-- What needs to be done --
For the string "union", find every matching line in the records and copy it.

-- The data --
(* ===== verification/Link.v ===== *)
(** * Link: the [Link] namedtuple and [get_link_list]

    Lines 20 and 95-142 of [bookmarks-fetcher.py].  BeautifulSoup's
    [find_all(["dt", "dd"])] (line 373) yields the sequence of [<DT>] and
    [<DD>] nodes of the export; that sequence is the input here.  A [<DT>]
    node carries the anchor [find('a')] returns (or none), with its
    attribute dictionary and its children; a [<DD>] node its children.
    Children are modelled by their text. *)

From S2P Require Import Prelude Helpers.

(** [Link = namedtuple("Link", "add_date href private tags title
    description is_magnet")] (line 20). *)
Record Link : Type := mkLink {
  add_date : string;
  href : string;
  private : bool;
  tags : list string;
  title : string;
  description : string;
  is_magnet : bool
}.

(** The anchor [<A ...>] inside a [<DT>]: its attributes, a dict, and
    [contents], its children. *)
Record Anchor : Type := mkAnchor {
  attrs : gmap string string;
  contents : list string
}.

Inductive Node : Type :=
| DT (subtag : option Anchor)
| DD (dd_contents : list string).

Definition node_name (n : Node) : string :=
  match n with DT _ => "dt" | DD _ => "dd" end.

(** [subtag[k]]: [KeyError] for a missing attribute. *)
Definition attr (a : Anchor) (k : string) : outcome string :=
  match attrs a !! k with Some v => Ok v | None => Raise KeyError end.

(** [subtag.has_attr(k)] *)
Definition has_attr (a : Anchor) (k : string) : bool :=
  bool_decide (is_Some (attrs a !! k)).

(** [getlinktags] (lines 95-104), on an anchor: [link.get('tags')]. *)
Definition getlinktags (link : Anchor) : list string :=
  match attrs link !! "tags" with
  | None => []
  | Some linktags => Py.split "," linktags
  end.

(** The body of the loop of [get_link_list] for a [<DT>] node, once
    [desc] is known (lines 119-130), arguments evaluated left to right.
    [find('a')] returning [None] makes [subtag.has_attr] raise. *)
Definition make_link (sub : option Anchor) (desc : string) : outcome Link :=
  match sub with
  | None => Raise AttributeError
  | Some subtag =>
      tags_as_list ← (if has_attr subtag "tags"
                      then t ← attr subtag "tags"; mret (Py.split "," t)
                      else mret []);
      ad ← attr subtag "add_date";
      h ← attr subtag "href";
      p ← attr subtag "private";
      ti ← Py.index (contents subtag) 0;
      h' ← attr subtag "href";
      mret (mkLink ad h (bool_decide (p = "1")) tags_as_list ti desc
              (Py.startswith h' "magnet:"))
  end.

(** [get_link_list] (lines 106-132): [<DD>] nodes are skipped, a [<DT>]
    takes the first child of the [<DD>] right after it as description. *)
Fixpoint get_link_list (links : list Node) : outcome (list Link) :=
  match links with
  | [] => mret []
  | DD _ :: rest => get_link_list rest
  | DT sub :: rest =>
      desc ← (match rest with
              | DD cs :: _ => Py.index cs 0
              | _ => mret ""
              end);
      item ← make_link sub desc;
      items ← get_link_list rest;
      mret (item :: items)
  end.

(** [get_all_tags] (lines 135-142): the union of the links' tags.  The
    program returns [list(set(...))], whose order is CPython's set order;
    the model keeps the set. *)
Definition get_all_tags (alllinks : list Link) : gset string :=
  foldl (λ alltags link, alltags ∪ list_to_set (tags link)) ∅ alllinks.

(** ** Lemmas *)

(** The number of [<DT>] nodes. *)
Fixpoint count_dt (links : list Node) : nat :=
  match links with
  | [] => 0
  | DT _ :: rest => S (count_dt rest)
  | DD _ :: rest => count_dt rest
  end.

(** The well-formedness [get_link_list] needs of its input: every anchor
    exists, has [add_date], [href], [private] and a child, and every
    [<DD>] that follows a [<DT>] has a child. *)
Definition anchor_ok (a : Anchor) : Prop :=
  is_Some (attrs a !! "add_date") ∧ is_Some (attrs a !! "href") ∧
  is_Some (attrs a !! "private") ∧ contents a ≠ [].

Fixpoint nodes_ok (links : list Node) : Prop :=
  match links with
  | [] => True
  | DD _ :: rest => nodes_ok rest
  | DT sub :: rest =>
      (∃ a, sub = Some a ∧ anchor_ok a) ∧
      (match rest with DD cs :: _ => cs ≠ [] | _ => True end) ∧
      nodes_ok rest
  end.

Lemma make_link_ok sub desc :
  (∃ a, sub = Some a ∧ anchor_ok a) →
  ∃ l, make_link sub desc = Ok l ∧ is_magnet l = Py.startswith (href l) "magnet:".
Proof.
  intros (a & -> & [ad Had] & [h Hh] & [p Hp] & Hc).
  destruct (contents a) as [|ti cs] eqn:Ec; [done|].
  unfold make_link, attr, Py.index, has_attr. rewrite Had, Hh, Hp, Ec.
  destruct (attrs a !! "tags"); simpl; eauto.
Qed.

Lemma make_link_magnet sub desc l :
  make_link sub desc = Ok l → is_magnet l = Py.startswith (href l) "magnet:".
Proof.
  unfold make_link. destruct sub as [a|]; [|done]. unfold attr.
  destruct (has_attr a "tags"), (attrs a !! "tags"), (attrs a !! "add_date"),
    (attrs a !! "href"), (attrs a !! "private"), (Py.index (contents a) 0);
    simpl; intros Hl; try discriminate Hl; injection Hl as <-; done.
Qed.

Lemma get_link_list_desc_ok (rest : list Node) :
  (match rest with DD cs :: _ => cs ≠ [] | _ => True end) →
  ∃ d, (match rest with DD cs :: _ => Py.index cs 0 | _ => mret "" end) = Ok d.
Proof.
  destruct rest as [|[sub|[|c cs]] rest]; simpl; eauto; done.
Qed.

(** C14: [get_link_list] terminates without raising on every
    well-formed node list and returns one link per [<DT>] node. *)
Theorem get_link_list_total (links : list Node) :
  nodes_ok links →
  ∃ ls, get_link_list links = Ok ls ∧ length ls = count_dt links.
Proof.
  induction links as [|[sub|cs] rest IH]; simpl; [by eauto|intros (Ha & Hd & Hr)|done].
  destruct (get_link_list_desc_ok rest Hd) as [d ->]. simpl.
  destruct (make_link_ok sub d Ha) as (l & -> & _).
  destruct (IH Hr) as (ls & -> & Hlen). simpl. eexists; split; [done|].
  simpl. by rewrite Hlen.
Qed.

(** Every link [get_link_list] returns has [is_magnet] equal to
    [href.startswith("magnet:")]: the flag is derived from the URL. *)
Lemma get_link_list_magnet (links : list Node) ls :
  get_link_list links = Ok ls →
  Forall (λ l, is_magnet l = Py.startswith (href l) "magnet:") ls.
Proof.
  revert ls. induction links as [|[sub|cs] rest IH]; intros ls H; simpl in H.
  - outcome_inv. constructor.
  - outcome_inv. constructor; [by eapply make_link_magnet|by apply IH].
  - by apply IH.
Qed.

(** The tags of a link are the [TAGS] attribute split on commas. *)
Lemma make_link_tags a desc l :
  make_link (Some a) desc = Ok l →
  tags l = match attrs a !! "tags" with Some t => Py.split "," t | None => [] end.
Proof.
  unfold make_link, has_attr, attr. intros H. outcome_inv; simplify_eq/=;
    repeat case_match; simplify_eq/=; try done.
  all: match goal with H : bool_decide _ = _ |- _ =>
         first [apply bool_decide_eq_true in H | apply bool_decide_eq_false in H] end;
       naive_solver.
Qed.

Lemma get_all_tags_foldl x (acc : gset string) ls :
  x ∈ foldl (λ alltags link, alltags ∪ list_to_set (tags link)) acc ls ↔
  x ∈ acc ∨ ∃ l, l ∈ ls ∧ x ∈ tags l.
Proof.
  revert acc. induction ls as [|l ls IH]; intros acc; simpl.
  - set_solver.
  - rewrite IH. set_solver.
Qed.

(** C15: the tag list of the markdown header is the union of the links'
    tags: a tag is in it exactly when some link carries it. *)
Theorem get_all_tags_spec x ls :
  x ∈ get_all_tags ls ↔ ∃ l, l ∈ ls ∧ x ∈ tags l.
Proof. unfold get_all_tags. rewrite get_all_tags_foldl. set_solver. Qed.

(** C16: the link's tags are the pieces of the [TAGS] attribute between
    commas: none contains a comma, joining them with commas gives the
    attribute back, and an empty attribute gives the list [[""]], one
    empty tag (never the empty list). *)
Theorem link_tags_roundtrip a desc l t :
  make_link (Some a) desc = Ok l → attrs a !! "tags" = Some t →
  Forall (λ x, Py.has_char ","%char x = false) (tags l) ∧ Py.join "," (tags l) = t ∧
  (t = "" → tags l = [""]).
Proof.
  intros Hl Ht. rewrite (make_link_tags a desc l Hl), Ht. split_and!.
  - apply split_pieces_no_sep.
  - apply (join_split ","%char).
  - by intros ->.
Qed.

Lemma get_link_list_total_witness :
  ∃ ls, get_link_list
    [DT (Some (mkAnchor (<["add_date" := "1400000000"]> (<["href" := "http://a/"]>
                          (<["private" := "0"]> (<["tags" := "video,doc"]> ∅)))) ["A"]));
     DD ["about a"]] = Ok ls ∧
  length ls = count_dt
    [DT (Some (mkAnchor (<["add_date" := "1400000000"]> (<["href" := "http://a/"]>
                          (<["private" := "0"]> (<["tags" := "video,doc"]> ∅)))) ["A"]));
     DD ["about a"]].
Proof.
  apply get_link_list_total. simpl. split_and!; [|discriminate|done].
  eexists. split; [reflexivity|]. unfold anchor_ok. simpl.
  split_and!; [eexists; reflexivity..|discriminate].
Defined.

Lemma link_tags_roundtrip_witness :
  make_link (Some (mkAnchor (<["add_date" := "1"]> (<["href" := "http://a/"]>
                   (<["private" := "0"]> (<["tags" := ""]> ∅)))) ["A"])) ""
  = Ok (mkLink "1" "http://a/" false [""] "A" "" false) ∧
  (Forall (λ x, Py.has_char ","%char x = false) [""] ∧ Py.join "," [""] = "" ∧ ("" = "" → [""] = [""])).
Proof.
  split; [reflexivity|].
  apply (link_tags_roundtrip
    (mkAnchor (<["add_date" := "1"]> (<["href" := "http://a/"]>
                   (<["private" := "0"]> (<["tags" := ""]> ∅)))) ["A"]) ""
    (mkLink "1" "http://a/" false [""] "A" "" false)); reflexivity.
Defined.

-- Answer to this exercise --
(** [get_all_tags] (lines 135-142): the union of the links' tags.  The
(** C15: the tag list of the markdown header is the union of the links'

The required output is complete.